Political reporter Nick Minock reported from Lansing with a closer look at the legislation.
Governor Rick Snyder signed a package of bills that would keep Michigan kids from being immediately expelled or suspended from school.
Representative Andy Schor, D-Lansing, helped pass bills to overhaul a Michigan law that resulted in the suspension and expulsion of several Michigan kids for relatively minor misbehavior in the classroom.
Schor said, “We have too many kids who are getting thrown out of school and they end up causing trouble on the streets, going to jail, going to prison and now you have this school to prison pipeline."
A pipeline Schor is trying to close.
According to a 2013 memo from Michigan Department of Education, Michigan is among the top ten states in the country for high rates of suspending students with disabilities.

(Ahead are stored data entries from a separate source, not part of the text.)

(* ===== verification/Float64.v ===== *)
(** IEEE 754 binary64, as the program uses it: durations in seconds, their
    conversion back, comparisons and fixed-point printing. Computed with the
    Standard Library's executable specification of floating point. *)

From Stdlib Require Import ZArith Lia Ascii String SpecFloat.
From stdpp Require Import base option list strings.
From S2P Require Import Prelude GoStrings.

Abbreviation float64 := spec_float (only parsing).

Definition prec : Z := 53.
Definition emax : Z := 1024.

Definition of_int (z : Z) : float64 := binary_normalize prec emax z 0 false.
Definition fadd : float64 -> float64 -> float64 := SFadd prec emax.
Definition fmul : float64 -> float64 -> float64 := SFmul prec emax.
Definition fdiv : float64 -> float64 -> float64 := SFdiv prec emax.
Definition flt : float64 -> float64 -> bool := SFltb.

(** [int64(x)]: truncation toward zero; values out of range give the result of
    the conversion instruction, the smallest integer. *)
Definition to_int64 (x : float64) : Z :=
  match x with
  | S754_finite s m e =>
      let v := if 0 <=? e then Zpos m * 2 ^ e else Zpos m / 2 ^ (- e) in
      let v := if s then - v else v in
      if (MinInt64 <=? v) && (v <=? MaxInt64) then v else MinInt64
  | S754_zero _ => 0
  | _ => MinInt64
  end.

(** [d.Seconds()]. *)
Definition Seconds (d : Duration) : float64 :=
  fadd (of_int (Z.quot d Second)) (fdiv (of_int (Z.rem d Second)) (of_int Second)).

Definition Minutes (d : Duration) : float64 :=
  fadd (of_int (Z.quot d Minute)) (fdiv (of_int (Z.rem d Minute)) (of_int Minute)).

Definition Hours (d : Duration) : float64 :=
  fadd (of_int (Z.quot d Hour)) (fdiv (of_int (Z.rem d Hour)) (of_int Hour)).

(** [time.Duration(x * float64(time.Second))]. *)
Definition of_seconds (x : float64) : Duration := to_int64 (fmul x (of_int Second)).

(** The decimal digits of [|x| * 10^p], rounded half to even. *)
Definition scaled (m : positive) (e : Z) (p : nat) : Z :=
  let n := Zpos m * 10 ^ Z.of_nat p in
  if 0 <=? e then n * 2 ^ e
  else
    let d := 2 ^ (- e) in
    let q := n / d in
    let r := n mod d in
    if 2 * r <? d then q
    else if d <? 2 * r then q + 1
    else if Z.even q then q else q + 1.

(** [%.pf]. *)
Definition format_fixed (p : nat) (x : float64) : string :=
  let fixed v :=
    let s := pad_left "0"%char (S p) (itoa v) in
    let k := (String.length s - p)%nat in
    match p with O => s | _ => take_bytes k s +:+ "." +:+ drop_bytes k s end in
  match x with
  | S754_nan => "NaN"
  | S754_infinity false => "+Inf"
  | S754_infinity true => "-Inf"
  | S754_zero s => (if s then "-" else "") +:+ fixed 0
  | S754_finite s m e => (if s then "-" else "") +:+ fixed (scaled m e p)
  end.

Example fixed1 : format_fixed 1 (Seconds (1250 * 1000000)) = "1.2". Proof. vm_compute. reflexivity. Qed.
Example fixed2 : format_fixed 0 (of_int 67) = "67". Proof. vm_compute. reflexivity. Qed.
Example secs1 : of_seconds (Seconds 1500000000) = 1500000000. Proof. vm_compute. reflexivity. Qed.
Example secs2 : of_seconds (Seconds (-1)) = -1. Proof. vm_compute. reflexivity. Qed.
(* ===== verification/Encoding.v ===== *)
(** Text encodings of bytes: [encoding/hex], [encoding/base64] (the standard
    alphabet) and case-insensitive comparison, with their round trips. *)

From Stdlib Require Import ZArith Lia Ascii String.
From stdpp Require Import base option list strings.
From S2P Require Import Prelude GoStrings.

Lemma byte_val_range c : 0 <= byte_val c < 256.
Proof.
  unfold byte_val. pose proof (N_ascii_bounded c). lia.
Qed.

Definition byte_of (z : Z) : ascii := ascii_of_N (Z.to_N z).

Lemma byte_of_val c : byte_of (byte_val c) = c.
Proof. unfold byte_of, byte_val. by rewrite N2Z.id, ascii_N_embedding. Qed.

Lemma byte_val_of z : 0 <= z < 256 -> byte_val (byte_of z) = z.
Proof.
  intros H. unfold byte_of, byte_val. rewrite N_ascii_embedding by lia. lia.
Qed.

(** * Hexadecimal *)

Fixpoint hex_Encode (s : string) : string :=
  match s with
  | EmptyString => EmptyString
  | String c r =>
      String (hex_char true (byte_val c / 16))
        (String (hex_char true (byte_val c mod 16)) (hex_Encode r))
  end.

Definition hex_digit (c : ascii) : option Z :=
  if is_digit c then Some (byte_val c - 48)
  else if in_range "a" "f" c then Some (byte_val c - 87)
  else if in_range "A" "F" c then Some (byte_val c - 55)
  else None.

(** [hex.DecodeString]; [None] is any of its errors. *)
Fixpoint hex_Decode (s : string) : option string :=
  match s with
  | EmptyString => Some EmptyString
  | String a (String b r) =>
      match hex_digit a, hex_digit b, hex_Decode r with
      | Some x, Some y, Some d => Some (String (byte_of (16 * x + y)) d)
      | _, _, _ => None
      end
  | _ => None
  end.

Lemma hex_digit_char v : 0 <= v < 16 -> hex_digit (hex_char true v) = Some v.
Proof.
  intros H. assert (Hv : exists n, (n < 16)%nat /\ v = Z.of_nat n) by (exists (Z.to_nat v); lia).
  destruct Hv as (n & Hn & ->). do 16 (destruct n as [|n]; [reflexivity|]). lia.
Qed.

Lemma hex_digit_range c v : hex_digit c = Some v -> 0 <= v < 16.
Proof.
  unfold hex_digit. destruct (is_digit c) eqn:E1; [|destruct (in_range "a" "f" c) eqn:E2;
    [|destruct (in_range "A" "F" c) eqn:E3; [|discriminate]]]; intros [= <-];
    unfold is_digit, in_range, byte_val in *; cbv zeta in *;
    match goal with H : _ && _ = true |- _ => apply andb_true_iff in H as [H1 H2] end;
    rewrite ?N.leb_le, ?Z.leb_le in H1, H2; simpl in H1, H2; lia.
Qed.

Lemma hex_roundtrip s : hex_Decode (hex_Encode s) = Some s.
Proof.
  induction s as [|c s IH]; [done|]. cbn [hex_Encode hex_Decode].
  pose proof (byte_val_range c).
  rewrite !hex_digit_char, IH by (Z.to_euclidean_division_equations; lia).
  rewrite <- Z.div_mod by lia. by rewrite byte_of_val.
Qed.

Lemma hex_Encode_length s : String.length (hex_Encode s) = (2 * String.length s)%nat.
Proof. induction s; simpl; lia. Qed.

Lemma hex_Encode_inj a b : hex_Encode a = hex_Encode b -> a = b.
Proof. intros H. apply (f_equal hex_Decode) in H. rewrite !hex_roundtrip in H. congruence. Qed.

(** * Case folding

    [strings.EqualFold] on ASCII text. Beyond ASCII the Go function also folds
    U+017F to [s] and U+212A to [k], neither of which is a hex digit. *)

Definition to_lower (c : ascii) : ascii :=
  if is_upper c then byte_of (byte_val c + 32) else c.

Definition EqualFold (a b : string) : bool :=
  String.eqb (map_bytes to_lower a) (map_bytes to_lower b).

Definition ToUpper (s : string) : string :=
  map_bytes (fun c => if is_lower c then byte_of (byte_val c - 32) else c) s.

Lemma to_lower_hex v : 0 <= v < 16 -> to_lower (hex_char true v) = hex_char true v.
Proof.
  intros H. assert (Hv : exists n, (n < 16)%nat /\ v = Z.of_nat n) by (exists (Z.to_nat v); lia).
  destruct Hv as (n & Hn & ->). do 16 (destruct n as [|n]; [reflexivity|]). lia.
Qed.

Lemma map_lower_hex s : map_bytes to_lower (hex_Encode s) = hex_Encode s.
Proof.
  induction s as [|c s IH]; [done|]. cbn [hex_Encode map_bytes].
  pose proof (byte_val_range c).
  rewrite !to_lower_hex, IH by (Z.to_euclidean_division_equations; lia). done.
Qed.

(** On hexadecimal text, folding is equality. *)
Lemma EqualFold_hex a b : EqualFold (hex_Encode a) (hex_Encode b) = true <-> a = b.
Proof.
  unfold EqualFold. rewrite !map_lower_hex, String.eqb_eq. split; [apply hex_Encode_inj|by intros ->].
Qed.

(** A byte is a digit's lower-case character, up to case, exactly when it
    decodes to that digit: all 256 bytes against all 16 digits. *)
Lemma hex_digit_fold_all :
  List.forallb (fun n => List.forallb (fun m =>
    let c := ascii_of_nat n in let v := Z.of_nat m in
    Bool.eqb (Ascii.eqb (to_lower c) (hex_char true v))
             (match hex_digit c with Some x => x =? v | None => false end))
    (List.seq 0 16)) (List.seq 0 256) = true.
Proof. vm_compute. reflexivity. Qed.

Lemma hex_digit_fold c v :
  0 <= v < 16 -> to_lower c = hex_char true v <-> hex_digit c = Some v.
Proof.
  intros Hv. pose proof hex_digit_fold_all as H. rewrite List.forallb_forall in H.
  specialize (H (nat_of_ascii c)). rewrite List.forallb_forall in H.
  assert (Hc : In (nat_of_ascii c) (List.seq 0 256))
    by (apply List.in_seq; pose proof (nat_ascii_bounded c); lia).
  specialize (H Hc (Z.to_nat v)).
  assert (Hn : In (Z.to_nat v) (List.seq 0 16)) by (apply List.in_seq; lia).
  specialize (H Hn). rewrite ascii_nat_embedding, Z2Nat.id in H by lia.
  apply eqb_prop in H. destruct (hex_digit c) as [x|].
  - destruct (Ascii.eqb_spec (to_lower c) (hex_char true v)) as [E|E];
      split; intros H'; [|done|done|]; symmetry in H.
    + apply Z.eqb_eq in H. by subst.
    + injection H' as ->. by rewrite Z.eqb_refl in H.
  - apply Ascii.eqb_neq in H. done.
Qed.

(** Text equals the hexadecimal form of some bytes up to case exactly when it
    decodes to them. *)
Lemma EqualFold_Decode h x : EqualFold h (hex_Encode x) = true <-> hex_Decode h = Some x.
Proof.
  unfold EqualFold. rewrite map_lower_hex, String.eqb_eq. revert h.
  induction x as [|c x IH]; intros h.
  - destruct h as [|a [|b h]]; simpl; [done|done|]. split; [done|].
    destruct (hex_digit a), (hex_digit b), (hex_Decode h); done.
  - destruct h as [|a [|b h]]; simpl; [done|done|].
    pose proof (byte_val_range c) as Hc.
    set (p := byte_val c / 16). set (q := byte_val c mod 16).
    assert (Hp : 0 <= p < 16) by (subst p; Z.to_euclidean_division_equations; lia).
    assert (Hq : 0 <= q < 16) by (subst q; Z.to_euclidean_division_equations; lia).
    assert (Hpq : byte_val c = 16 * p + q) by (subst p q; apply Z.div_mod; lia).
    clearbody p q. specialize (IH h). split.
    + intros [= Ha Hb Hr]. apply hex_digit_fold in Ha, Hb; [|done|done].
      apply IH in Hr. rewrite Ha, Hb, Hr. by rewrite <- Hpq, byte_of_val.
    + destruct (hex_digit a) as [x1|] eqn:Ea, (hex_digit b) as [x2|] eqn:Eb,
        (hex_Decode h) as [r|]; try done.
      intros [= Hx ->]. apply hex_digit_range in Ea as Ra, Eb as Rb.
      apply (f_equal byte_val) in Hx. rewrite byte_val_of in Hx by lia.
      assert (x1 = p) as -> by lia. assert (x2 = q) as -> by lia.
      apply hex_digit_fold in Ea, Eb; [|done|done]. by rewrite Ea, Eb, (proj2 IH eq_refl).
Qed.

(** * Base64 *)

Definition b64_char (v : Z) : ascii :=
  byte_of (if v <? 26 then 65 + v else if v <? 52 then 71 + v
           else if v <? 62 then v - 4 else if v =? 62 then 43 else 47).

Definition b64_digit (c : ascii) : option Z :=
  if is_upper c then Some (byte_val c - 65)
  else if is_lower c then Some (byte_val c - 71)
  else if is_digit c then Some (byte_val c + 4)
  else if byte_val c =? 43 then Some 62
  else if byte_val c =? 47 then Some 63
  else None.

Definition pad_char : ascii := "="%char.

Fixpoint b64_Encode (s : string) : string :=
  match s with
  | EmptyString => EmptyString
  | String a EmptyString =>
      let v := byte_val a * 65536 in
      String (b64_char (v / 262144)) (String (b64_char (v / 4096 mod 64))
        (String pad_char (String pad_char EmptyString)))
  | String a (String b EmptyString) =>
      let v := byte_val a * 65536 + byte_val b * 256 in
      String (b64_char (v / 262144)) (String (b64_char (v / 4096 mod 64))
        (String (b64_char (v / 64 mod 64)) (String pad_char EmptyString)))
  | String a (String b (String c r)) =>
      let v := byte_val a * 65536 + byte_val b * 256 + byte_val c in
      String (b64_char (v / 262144)) (String (b64_char (v / 4096 mod 64))
        (String (b64_char (v / 64 mod 64)) (String (b64_char (v mod 64)) (b64_Encode r))))
  end.

Definition quad (x y z w : Z) : Z := x * 262144 + y * 4096 + z * 64 + w.

(** A decoded text without line breaks; padding ends it. *)
Fixpoint b64_quads (s : string) : option string :=
  match s with
  | EmptyString => Some EmptyString
  | String a (String b (String c (String d r))) =>
      match b64_digit a, b64_digit b with
      | Some x, Some y =>
          match b64_digit c with
          | Some z =>
              match b64_digit d with
              | Some w =>
                  let v := quad x y z w in
                  option_map (fun t => String (byte_of (v / 65536))
                      (String (byte_of (v / 256 mod 256)) (String (byte_of (v mod 256)) t)))
                    (b64_quads r)
              | None =>
                  if Ascii.eqb d pad_char && String.eqb r EmptyString then
                    let v := quad x y z 0 in
                    Some (String (byte_of (v / 65536))
                            (String (byte_of (v / 256 mod 256)) EmptyString))
                  else None
              end
          | None =>
              if Ascii.eqb c pad_char && Ascii.eqb d pad_char && String.eqb r EmptyString then
                Some (String (byte_of (quad x y 0 0 / 65536)) EmptyString)
              else None
          end
      | _, _ => None
      end
  | _ => None
  end.

Fixpoint drop_newlines (s : string) : string :=
  match s with
  | EmptyString => EmptyString
  | String c r =>
      if (byte_val c =? 10) || (byte_val c =? 13) then drop_newlines r
      else String c (drop_newlines r)
  end.

(** [base64.StdEncoding.DecodeString]: carriage returns and newlines are
    skipped; [None] is a corrupt input. *)
Definition b64_Decode (s : string) : option string := b64_quads (drop_newlines s).

Lemma b64_digit_char v :
  0 <= v < 64 ->
  b64_digit (b64_char v) = Some v /\
  (byte_val (b64_char v) =? 10) || (byte_val (b64_char v) =? 13) = false.
Proof.
  intros H. assert (Hv : exists n, (n < 64)%nat /\ v = Z.of_nat n) by (exists (Z.to_nat v); lia).
  destruct Hv as (n & Hn & ->). do 64 (destruct n as [|n]; [split; reflexivity|]). lia.
Qed.

Lemma strong_string_ind (P : string -> Prop) :
  (forall s, (forall t, (String.length t < String.length s)%nat -> P t) -> P s) -> forall s, P s.
Proof.
  intros H s. remember (String.length s) as n eqn:E. revert s E.
  induction (lt_wf n) as [n _ IH]. intros s ->. apply H. intros t Ht. by eapply IH.
Qed.

Ltac sextet := Z.to_euclidean_division_equations; lia.

(** Each sextet is a digit; put back together they give the bytes. *)
Lemma quad_bytes a b c :
  0 <= a < 256 -> 0 <= b < 256 -> 0 <= c < 256 ->
  let v := a * 65536 + b * 256 + c in
  (0 <= v / 262144 < 64 /\ 0 <= v / 4096 mod 64 < 64 /\ 0 <= v / 64 mod 64 < 64 /\
   0 <= v mod 64 < 64) /\
  quad (v / 262144) (v / 4096 mod 64) (v / 64 mod 64) (v mod 64) = v /\
  v / 65536 = a /\ v / 256 mod 256 = b /\ v mod 256 = c.
Proof. intros Ha Hb Hc v. subst v. unfold quad. repeat split; sextet. Qed.

Ltac b64_step :=
  repeat match goal with
  | |- context [b64_digit (b64_char ?v)] => rewrite (proj1 (b64_digit_char v ltac:(assumption)))
  | |- context [(byte_val (b64_char ?v) =? 10) || (byte_val (b64_char ?v) =? 13)] =>
      rewrite (proj2 (b64_digit_char v ltac:(assumption)))
  end.

Lemma b64_roundtrip s : b64_Decode (b64_Encode s) = Some s.
Proof.
  induction s as [s IH] using strong_string_ind. unfold b64_Decode in *.
  destruct s as [|a [|b [|c r]]]; [done| | |]; cbn [b64_Encode]; cbv zeta.
  - pose proof (quad_bytes (byte_val a) 0 0 (byte_val_range a) ltac:(lia) ltac:(lia)) as H.
    cbv zeta in H. rewrite Z.mul_0_l, !Z.add_0_r in H.
    destruct H as ((H1 & H2 & H3 & H4) & Hq & Ha & _).
    cbn [drop_newlines]. b64_step. cbn [b64_quads drop_newlines]. b64_step.
    cbn -[byte_of quad Z.div Z.modulo Z.mul].
    assert (Hz : byte_val a * 65536 / 64 mod 64 = 0 /\ byte_val a * 65536 mod 64 = 0)
      by (split; sextet).
    destruct Hz as [Hz1 Hz2]. rewrite Hz1, Hz2 in Hq. by rewrite Hq, Ha, byte_of_val.
  - pose proof (quad_bytes (byte_val a) (byte_val b) 0 (byte_val_range a) (byte_val_range b)
      ltac:(lia)) as H.
    cbv zeta in H. rewrite !Z.add_0_r in H.
    destruct H as ((H1 & H2 & H3 & H4) & Hq & Ha & Hb & _).
    cbn [drop_newlines]. b64_step. cbn [b64_quads drop_newlines]. b64_step.
    cbn -[byte_of quad Z.div Z.modulo Z.mul].
    assert (Hz2 : (byte_val a * 65536 + byte_val b * 256) mod 64 = 0) by sextet.
    rewrite Hz2 in Hq. by rewrite Hq, Ha, Hb, !byte_of_val.
  - pose proof (quad_bytes (byte_val a) (byte_val b) (byte_val c) (byte_val_range a)
      (byte_val_range b) (byte_val_range c)) as H.
    cbv zeta in H. destruct H as ((H1 & H2 & H3 & H4) & Hq & Ha & Hb & Hc).
    cbn [drop_newlines]. b64_step. cbn [b64_quads]. b64_step. rewrite IH by (simpl; lia).
    cbn [option_map]. by rewrite Hq, Ha, Hb, Hc, !byte_of_val.
Qed.
(** A passed data result is evidence of an observation. *)
Lemma Run_passed_observed eng cs dc w r :
  In r (fst (Run eng cs dc w)) -> Passed r = true ->
  str_in (res_Name r) data_names = true ->
  RestoreErr dc = None /\ exists c w1, In c cs /\ observed eng dc w1 c.
Proof.
  intros (c & w1 & Hc & ->)%Run_in Hp Hn.
  rewrite (proj1 (runOne_name eng c dc w1)) in Hn.
  apply data_name_check in Hn as (Hd & Hr & Hf).
  destruct (runOne_passed_observed eng c dc w1 Hd Hr Hf Hp) as [He Hob].
  split; [done|]. exists c, w1. done.
Qed.
End Runs.

(** * Identifiers and secrets *)

Section Safety.
Context {W : Type} `{Clock W}.

(** The canary's result is the same for any two secrets the restored value
    compares alike with. *)
Lemma canary_secret (e : Engine W) c c' w :
  canary_Statement c = canary_Statement c' ->
  (fst (Scalar e (canary_Statement c) w) = Ok (canary_Expect c) <->
   fst (Scalar e (canary_Statement c') w) = Ok (canary_Expect c')) ->
  canary e c w = canary e c' w.
Proof.
  unfold canary, mbind, mret. intros ->.
  destruct (Scalar e (canary_Statement c') w) as [[got|err] w']; cbn [fst]; [|done].
  intros Hiff.
  destruct (String.eqb_spec got (canary_Expect c)),
           (String.eqb_spec got (canary_Expect c')); naive_solver.
Qed.

(** An identifier that is not one never reaches the engine. *)
Lemma checksum_guard (e e' : Engine W) c w :
  MatchString identRe (Table c) && MatchString identRe (Column c) = false ->
  checksum e c w = checksum e' c w /\ snd (checksum e c w) = w /\
  Passed (fst (checksum e c w)) = false.
Proof.
  unfold checksum. intros Hb.
  assert (negb (MatchString identRe (Table c)) || negb (MatchString identRe (Column c)) = true)
    as -> by (destruct (MatchString identRe (Table c)), (MatchString identRe (Column c)); done).
  done.
Qed.
End Safety.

Black students with disabilities were being suspended at a rate of 27 percent and, according to the 2013 memo, the majority of suspensions are for relatively minor misbehavior, including truancy, disruptive behavior, insubordination, and school fights.
Schor said, "We've got situations where we have kids who come to school and maybe they bring a butter knife or they don't realize their hunting knife is in their backpack. Yet the zero tolerance laws say there is zero tolerance we are going to suspend you, we are going to expel you based on the law."
The new measures Schor introduced will require school officials to consider a number of factors such as a student's age and disciplinary history, and the seriousness of the misbehavior before suspension or expulsion.
Nixing the zero tolerance policies in Michigan received wide support from Republicans like Peter Lucido.
Representative Peter Lucido, R-Shelby Township, said, “I like it a lot."
The bills also push schools to consider using restorative practices to try to resolve conflicts among students.